That seemed to fit.
‘Oh, don’t give me that look,’ she said, wagging her finger at the king. ‘You can’t tell me you’re not excited to see them back too.’
The king sighed. ‘We will take a recess of one hour for family reunions. Lord Smedry, did you return with your long-lost grandson, as reports indicated you might?’
‘Indeed I did!’ Grandpa Smedry proclaimed. ‘Not only that but we also brought a pair of the fabled Translator’s Lenses, smelted from the Sands of Rashid themselves!’
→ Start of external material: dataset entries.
(* ===== verification/MMProps.v ===== *)
(** * What [mmap], [munmap] and [mprotect] promise

    The system calls on top of the address space: the theorems go from the
    arguments in registers to the bytes and permissions of guest memory. *)

From S2P Require Import Prelude Pages MappedRange RangeProps AddressSpace SpaceInv RemoveRangeProps IndexProps MapChange HoleProps SpaceTheorems.
From S2P Require Import GuestMemory MemoryInstance Tasks LinuxTasks SystemCalls FutexProps LinuxMM IOProps.

Local Abbreviation ptr := positive.

(** ** Mapping into a hole *)

(** Nothing has to be split to put a map inside one unmapped range. *)
Lemma hole_removable h s hole size :
  wf_space h s -> u64 hole -> aligned hole -> 0 < RoundUpToPage size ->
  inside_invalid h (maps s) hole (RoundUpToPage size) -> all_removable h s hole size.
Proof.
  intros Hw Hu Hal Hs (l0 & r0 & He0 & Hv0 & Hlo & Hhi) l r He. unfold request_limit. rewrite AlignDownToPage_id by done.
  set (n := RoundUpToPage size) in *. pose proof (wm_range _ _ _ (ws_maps _ _ Hw) _ _ He) as Hro.
  destruct (ro_order _ _ Hro) as [Hb0 Hbl]. destruct (decide (l = l0)) as [->|Hne].
  - assert (r = r0) as -> by (destruct He as [_ E], He0 as [_ E0]; congruence). split; [unfold left_overlap; lia|].
    intros Hk. unfold valid in Hv0. rewrite Hk in Hv0. done.
  - assert (Hd : forall a, base_address r0 <= a < limit_address r0 -> base_address r <= a < limit_address r -> False).
    { intros a Ha0 Ha. apply Hne. by eapply (wm_disjoint _ _ _ (ws_maps _ _ Hw) l r l0 r0 a); try done; apply Contains_iff. }
    assert (limit_address r <= hole \/ hole + n <= base_address r) as Hside.
    { destruct (Z.le_gt_cases (limit_address r) hole); [by left|]. right.
      destruct (Z.le_gt_cases (hole + n) (base_address r)); [done|]. exfalso.
      apply (Hd (Z.max hole (base_address r))); lia. }
    split; [unfold left_overlap; lia|]. intros _. unfold untouched. lia.
Qed.

Section calls.
Context {vc : bool} {bits : Z} `{HB : !AddrBits bits}.
Local Abbreviation M := (Mem vc bits).
Implicit Types (m : M).

Lemma addr_bits_eq : addr_bits (M := M) = bits.
Proof. done. Qed.

Lemma two_pow_bits : 2 ^ bits = two32 \/ 2 ^ bits = two64.
Proof. destruct HB as [-> | ->]; [by left|by right]. Qed.

(** [AlignToNextPage] gives whole pages of the address space. *)
Lemma AlignToNextPage_spec z :
  let n := AlignToNextPage (M := M) z in aligned n /\ 0 <= n <= 2 ^ bits - kPageSize.
Proof.
  cbv zeta. unfold AlignToNextPage, addr_wrap. rewrite addr_bits_eq.
  change (not64 4095) with (not64 (2 ^ 12 - 1)). rewrite land_not64_ones by (lia || apply wrap64_u64).
  set (x := add64 z 4095). change (2 ^ 12) with 4096. pose proof (Z.div_mod x 4096 ltac:(lia)) as Hx.
  assert (Hmul : exists k, 2 ^ bits = 4096 * k /\ 0 < k).
  { destruct two_pow_bits as [-> | ->]; [exists 1048576|exists 4503599627370496]; done. }
  destruct Hmul as (k & Hk & Hpos). rewrite Hk. replace (x - x mod 4096) with (4096 * (x / 4096)) by lia.
  rewrite Zmult_mod_distr_l. pose proof (Z.mod_pos_bound (x / 4096) k Hpos). unfold kPageSize.
  split; [|lia]. unfold aligned, kPageSize. rewrite Z.mul_comm. apply Z_mod_mult.
Qed.

(** [m'] is [m] with [[a, a + n)] mapped to zeroes with the given
    permissions. *)
Record mapped_at m m' (a n : Z) (r w x : bool) : Prop := {
  ma_ok : space_ok m';
  ma_byte y : byte m' y = if decide (a <= y < a + n) then Some 0 else byte m y;
  ma_perms : perms_set (mspace m) (mspace m') a (a + n) r w x
}.

Lemma bits_top : 2 ^ bits <= two64.
Proof. destruct two_pow_bits as [-> | ->]; done. Qed.

Lemma allocate_hole m a n name off :
  space_ok m -> aligned a -> 0 <= a -> aligned n -> 0 < n -> a + n <= 2 ^ bits - kPageSize ->
  inside_invalid (mheap m) (maps (mspace m)) a n ->
  exists m', vmill_allocate_memory m a n name off = Ok m' /\ mapped_at m m' a n true true false.
Proof.
  intros [Hwf Hw Hmask] Hal Ha Hn Hpos Htop Hin. pose proof bits_top. unfold kPageSize in *.
  assert (Hr : RoundUpToPage n = n) by (apply RoundUp_whole; [done|unfold kPageSize; lia]).
  assert (Hu : u64 a) by (unfold u64; lia). assert (Hd : AlignDownToPage a = a) by (by apply AlignDownToPage_id).
  destruct (AddMap_spec (mheap m) (mspace m) a n name off) as (h' & s' & Heq & [Hx Hw' Hm' Ht Habs Hp _]); [done|done| | |].
  - split; [done|done|]. rewrite Hd, Hmask. unfold kPageSize. lia.
  - apply hole_removable; try done; rewrite Hr; done.
  - exists (MkMem h' s' (gTask m)). split; [cbn; unfold allocate_memory; by rewrite Heq|].
    unfold request_limit in Hp. rewrite Hd, Hr in Hp. split; [split; [apply Hx|done|cbn; by rewrite Hm']| |done].
    intros y. cbn. rewrite Habs. assert (in_request a n y <-> a <= y < a + n) by (unfold in_request, request_limit; by rewrite Hd, Hr).
    repeat case_decide; tauto.
Qed.

Lemma protect_step m a n r w x :
  space_ok m -> aligned a -> 0 <= a -> aligned n -> 0 < n -> a + n <= 2 ^ bits - kPageSize ->
  exists m', vmill_protect_memory m a n r w x = Ok m' /\ space_ok m' /\ (forall y, byte m' y = byte m y) /\
    perms_set (mspace m) (mspace m') a (a + n) r w x.
Proof.
  intros [Hwf Hw Hmask] Hal Ha Hn Hpos Htop. pose proof bits_top. unfold kPageSize in *.
  assert (Hr : RoundUpToPage n = n) by (apply RoundUp_whole; [done|unfold kPageSize; lia]).
  assert (Hu : u64 a) by (unfold u64; lia). assert (Hd : AlignDownToPage a = a) by (by apply AlignDownToPage_id).
  destruct (SetPermissions_spec (mheap m) (mspace m) a n r w x) as (s' & Heq & Hw' & Hp & Hm' & _ & Hps);
    [done|apply Hw|done|unfold u64; lia|].
  exists (MkMem (mheap m) s' (gTask m)). split; [cbn; unfold protect_memory; by rewrite Heq|].
  split; [split; [done|done|cbn; by rewrite Hm']|]. split.
  - intros y. cbn. unfold abs. apply abs_maps_perm; [done|]. apply (wm_disjoint _ _ _ (ws_maps _ _ Hw')).
  - cbn. rewrite Hd, Hr, add64_small in Hps by lia. done.
Qed.

Lemma perms_set_twice s1 s2 s3 a b r1 w1 x1 r2 w2 x2 :
  perms_set s1 s2 a b r1 w1 x1 -> perms_set s2 s3 a b r2 w2 x2 -> perms_set s1 s3 a b r2 w2 x2.
Proof.
  intros H1 H2 p. destruct (H1 p) as (A1 & B1 & C1), (H2 p) as (A2 & B2 & C2). rewrite A2, B2, C2, A1, B1, C1.
  by destruct (in_pages a b p).
Qed.

(** The highest address of any mapping is below the top of the space. *)
Lemma mmap_bounds_top flags a : 0 < fst (mmap_bounds (M := M) flags a) <= 2 ^ bits - kPageSize.
Proof.
  unfold mmap_bounds, kAllocMax, k4GiB, k1GiB, kPageSize. rewrite addr_bits_eq.
  destruct HB as [-> | ->]; cbn; [lia|]. destruct (has flags MAP_32BIT); cbn; lia.
Qed.

Lemma find_hole_call m lo hi n :
  space_ok m -> u64 lo -> aligned lo -> 0 <= hi <= 2 ^ bits - kPageSize -> aligned n -> 0 < n <= 2 ^ bits - kPageSize ->
  exists a, vmill_find_unmapped_address m lo hi n = Ok a /\
    (a <> 0 -> aligned a /\ lo <= a /\ a + n <= hi /\ inside_invalid (mheap m) (maps (mspace m)) a n) /\
    (0 < lo -> roomy (mheap m) (maps (mspace m)) lo (AlignDownToPage hi) n -> a <> 0).
Proof.
  intros [Hwf Hw Hmask] Hlo Hal Hhi Hn Hpos. pose proof bits_top. unfold kPageSize in *.
  assert (Hr : RoundUpToPage n = n) by (apply RoundUp_whole; [done|unfold kPageSize; lia]).
  assert (Hd : AlignDownToPage lo = lo) by (by apply AlignDownToPage_id).
  assert (Hu : u64 hi) by (unfold u64; lia).
  destruct (FindHole_spec (mheap m) (mspace m) lo hi n) as (b & hole & Heq & Hok & Hroom); [done..|unfold kPageSize; lia|].
  pose proof (AlignDownToPage_range hi Hu). rewrite Hd, Hr in *.
  exists (if b then hole else 0). split; [cbn; unfold find_unmapped_address; by rewrite Heq|]. split.
  - destruct b; [|done]. intros _. destruct (Hok eq_refl) as (E1 & E2 & E3 & _).
    destruct E3 as [E3 E4]; [rewrite Hmask; unfold kPageSize; lia|]. split; [done|]. split; [done|]. split; [lia|done].
  - intros Hl0 Hroomy. rewrite (Hroom Hroomy) in *. destruct (Hok eq_refl) as (E1 & _). lia.
Qed.
Context {St H : Type} `{FH : FileHost H} (syscall : SystemCallABI M St).
Implicit Types (w : World M St H).

(** The end of [mmap]: the permissions asked for are in force. *)
Lemma mmap_anonymous_spec w t a n prot flags offset :
  tasks (os w) !! current w = Some t -> space_ok (memory w) ->
  aligned a -> 0 <= a -> aligned n -> 0 < n -> a + n <= 2 ^ bits - kPageSize ->
  inside_invalid (mheap (memory w)) (maps (mspace (memory w))) a n ->
  exists m', mapped_at (memory w) m' a n (has prot PROT_READ) (has prot PROT_WRITE) (has prot PROT_EXEC) /\
    call_returns syscall w m' (host w) a (mmap_map syscall (current w) a n prot flags (-1) offset w).
Proof.
  intros Ht Hok Hal Ha Hn Hpos Htop Hin. unfold mmap_map. cbn [Z.leb Z.compare].
  set (name := if has flags MAP_STACK then Some "[stack]"%string else None).
  destruct (allocate_hole (memory w) a n name 0) as (m1 & Hm1 & [Hok1 Hb1 Hp1]); [done..|].
  sys_step (change_memory_step (fun m => vmill_allocate_memory m a n name 0) w m1 Hm1).
  unfold mmap_finish.
  destruct (has prot PROT_EXEC || negb (has prot PROT_READ) || negb (has prot PROT_WRITE)) eqn:Ec.
  - destruct (protect_step m1 a n (has prot PROT_READ) (has prot PROT_WRITE) (has prot PROT_EXEC)) as (m2 & Hm2 & Hok2 & Hb2 & Hp2); [done..|].
    sys_step (change_memory_step (fun m => vmill_protect_memory m a n (has prot PROT_READ) (has prot PROT_WRITE) (has prot PROT_EXEC))
                (with_memory w m1) m2 Hm2).
    exists m2. split; [split; [done|intros y; by rewrite Hb2, Hb1|by eapply perms_set_twice]|].
    eapply Return_returns; [exact Ht|]. by destruct w.
  - apply orb_false_iff in Ec as [[Ex Er]%orb_false_iff Ew]. apply negb_false_iff in Er, Ew. rewrite Ex, Er, Ew.
    exists m1. split; [done|]. eapply Return_returns; [exact Ht|]. by destruct w.
Qed.

End calls.

(** C21: an anonymous [mmap] without [MAP_FIXED] returns fresh memory: for
    acceptable flags and a non-empty size the call returns either [-ENOMEM], with
    nothing changed, or a page-aligned address at or above [kMmapMinAddr] such that the
    pages below the limit of the allocator that it names were inside one
    unmapped range, now read as zero and have exactly the permissions asked
    for, while every other byte and permission is as before and the address space
    is well formed; and it does not fail if some unmapped range has room. *)
Theorem mmap_fresh_memory {vc bits} `{HB : !AddrBits bits} {St H} `{FH : FileHost H} (syscall : SystemCallABI (Mem vc bits) St)
    (w : World (Mem vc bits) St H) t scale addr size prot flags fd offset flags' :
  let n := AlignToNextPage (M := Mem vc bits) size in
  let top := fst (mmap_bounds (M := Mem vc bits) (as_int flags) addr) in
  let m := memory w in
  tasks (os w) !! current w = Some t ->
  TryGetArgs syscall (current w) 6 w = Ok (Some [addr; size; prot; flags; fd; offset], w) ->
  space_ok m -> as_int fd = -1 -> n <> 0 ->
  mmap_check_flags (-1) (as_int flags) = inr flags' -> has flags' MAP_FIXED = false ->
  let result := SysMmap syscall scale (current w) w in
  (exists a m', call_returns syscall w m' (host w) a result /\ aligned a /\ kMmapMinAddr <= a /\ a + n <= top /\
     inside_invalid (mheap m) (maps (mspace m)) a n /\
     mapped_at m m' a n (has (as_int prot) PROT_READ) (has (as_int prot) PROT_WRITE) (has (as_int prot) PROT_EXEC)) \/
  (call_returns syscall w m (host w) (- ENOMEM) result /\
   ~ roomy (mheap m) (maps (mspace m)) kMmapMinAddr (AlignDownToPage top) n).
Proof.
  intros n top m Ht Hargs Hok Hfd Hn Hfl Hfix result. subst result. unfold SysMmap. sys_step Hargs. fold n.
  destruct (AlignToNextPage_spec (vc := vc) (bits := bits) size) as [Hna Hnr]. fold n in Hna, Hnr.
  apply Z.eqb_neq in Hn as Hn0. rewrite Hn0, Hfd. unfold mmap_check_fd. cbn [Z.eqb Pos.eqb].
  pose proof (mmap_bounds_top (vc := vc) (bits := bits) (as_int flags) addr) as Htop. fold top in Htop.
  assert (Hb : exists a0, mmap_bounds (M := Mem vc bits) (as_int flags) addr = (top, a0)) by (exists (snd (mmap_bounds (M := Mem vc bits) (as_int flags) addr)); by destruct (mmap_bounds _ _)).
  destruct Hb as [a0 ->]. rewrite Hfl. unfold mmap_check_addr. rewrite Hfix. cbn [Z.eqb].
  destruct (find_hole_call m kMmapMinAddr top n) as (a & Hfind & Hgood & Hroom); [done|by vm_compute|done|lia|done|lia|].
  sys_step (ask_memory_step (fun m => vmill_find_unmapped_address m kMmapMinAddr top n) w a Hfind).
  destruct (Z.eqb_spec a 0) as [->|Ha].
  - right. split; [eapply Return_returns; [exact Ht|by destruct w]|]. intros Hr. by apply (Hroom eq_refl Hr).
  - left. destruct (Hgood Ha) as (Hal & Hlo & Hhi & Hin). unfold kMmapMinAddr in *.
    destruct (mmap_anonymous_spec syscall w t a n (as_int prot) flags' (as_int64 (as_int64 offset * scale)))
      as (m' & Hmap & Hret); [done|done|done|lia|done|lia|lia|done|].
    exists a, m'. done.
Qed.

#[local] Existing Instance pipe_host.

(** The demonstration space: two pages for reading only. *)
Lemma mmap_fresh_memory_witness :
  exists a w' t', SysMmap (args_abi [0; 5000; 1; 34; -1; 0]) 1 1%positive (pipe_world demo_mem []) = Ok (Returned, w') /\
    tasks (os w') !! 1%positive = Some t' /\ task_state t' = a /\ kMmapMinAddr <= a /\
    byte (memory w') a = Some 0 /\ CanWriteAligned (mspace (memory w')) a = false.
Proof.
  destruct (pipe_task demo_mem []) as [t Ht].
  destruct (mmap_fresh_memory (args_abi [0; 5000; 1; 34; -1; 0]) (pipe_world demo_mem []) t 1 0 5000 1 34 (-1) 0 34 Ht)
    as [(a & m' & (w' & t' & Hx & Hm & _ & _ & Ht' & Heq & _) & Hal & Hlo & Hhi & _ & Hmap)|[_ Hno]].
  - reflexivity.
  - exact demo_mem_ok.
  - reflexivity.
  - vm_compute. discriminate.
  - reflexivity.
  - reflexivity.
  - exists a, w', t'. split; [exact Hx|]. split; [exact Ht'|].
    change (AlignToNextPage 5000) with 8192 in *. unfold kMmapMinAddr in Hlo.
    change (fst (mmap_bounds (as_int 34) 0)) with 140737488355328 in Hhi.
    split; [rewrite (Heq t Ht); cbn; apply addr_wrap_small; change (2 ^ addr_bits) with two64; unfold two64; lia|].
    split; [exact Hlo|]. rewrite Hm. split.
    + rewrite (ma_byte _ _ _ _ _ _ _ Hmap). rewrite decide_True by lia. reflexivity.
    + destruct (ma_perms _ _ _ _ _ _ _ Hmap a) as (_ & Hw & _). rewrite Hw.
      assert (in_pages a (a + 8192) a = true) as ->; [|reflexivity].
      apply in_pages_iff. split; [exact Hal|lia].
  - exfalso. apply Hno. destruct (objs (mheap demo_mem) !! 4%positive) as [r|] eqn:Er; [|vm_compute in Er; discriminate Er].
    exists 4%positive, r. split; [split; [vm_compute; do 2 apply list_elem_of_further; apply list_elem_of_here|exact Er]|].
    vm_compute in Er. injection Er as <-. split; [reflexivity|]. vm_compute. discriminate.
Defined.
This prompted a reaction in the crowd, and murmuring began immediately. One small contingent of men and women sitting directly across from us did not seem pleased to see Grandpa Smedry. Instead of tunics or robes, the members of this group wore suits – the men with bow ties, the women with shawls. Many wore glasses, which had horned rims.
Librarians.
The room grew chaotic as the audience members began to stand, producing an excited buzz, almost like a thousand hornets had suddenly been released. My aunt Patty began to speak animatedly with her father, demanding the details of his time in the Hushlands. Her voice managed to carry out over the noise of the crowd, though she didn’t appear to be yelling. That’s just how she was.
‘Alcatraz?’
I glanced to the side, where Bastille stood shuffling uncomfortably. ‘Yeah?’ I said.
‘This . . . might be an appropriate place to mention something.’
‘Wait,’ I said, growing nervous. ‘Look, the king’s coming up this way!’
‘Of course he is,’ Bastille said. ‘He wants to see his family.’
‘Of course. He wants to . . . Wait, what?’
At that moment, King Dartmoor stepped up to us. Grandpa Smedry and the others bowed to him – even Patty – so I did the same. Then the king kissed Draulin.
That’s right. He kissed her. I watched with shock, and not just because I’d never imagined that anyone would want to kiss Draulin. (Seemed a little like kissing an alligator.)
And if Draulin was the king’s wife, that meant . . .
‘You’re a princess!’ I said, pointing an accusing finger at Bastille.
She grimaced. ‘Yeah, kind of.’
‘How can you “kind of” be a princess?’
‘Well, I can’t inherit the throne,’ she said. ‘I renounced claim on it when I joined the Knights of Crystallia. Vow of poverty and all that.’
The crowd milled about us, some exiting the room, others stopping – oddly – to gawk at my grandfather and me.
I should have realized that Bastille was royalty. Prison names. She has one, but her mother doesn’t. That was an easy indication that her father’s family was of an important breed. Besides, stories such as this one always have at least one hidden member of royalty among the core cast. It’s, like, some kind of union mandate or something.
I had several options at this point. Fortunately, I chose the one that didn’t make me look like a total dork.
‘That’s awesome!’ I exclaimed.
Bastille blinked. ‘You’re not mad at me for hiding it?’
I shrugged. ‘Bastille, I’m some kind of freaky noble thing myself. Why should it matter if you are too? Besides, it’s not like you were lying or anything. You just don’t like to talk about yourself.’
Brace yourselves. Something very, very strange is about to happen. Stranger than talking dinosaurs. Stranger than glass birds. Stranger, even, than my analogies to fish sticks.
Bastille got teary eyed. Then she hugged me.
Girls, might I make a suggestion at this point? Don’t go around hugging people without warning. To many of us (a number somewhere near half), this is akin to pouring an entire bottle of seventeen-alarm hot sauce in our mouths.
I believe that at this point in the story, I made several very interesting and incoherent noises, followed – perhaps – by a blank expression and then some numb-faced drooling.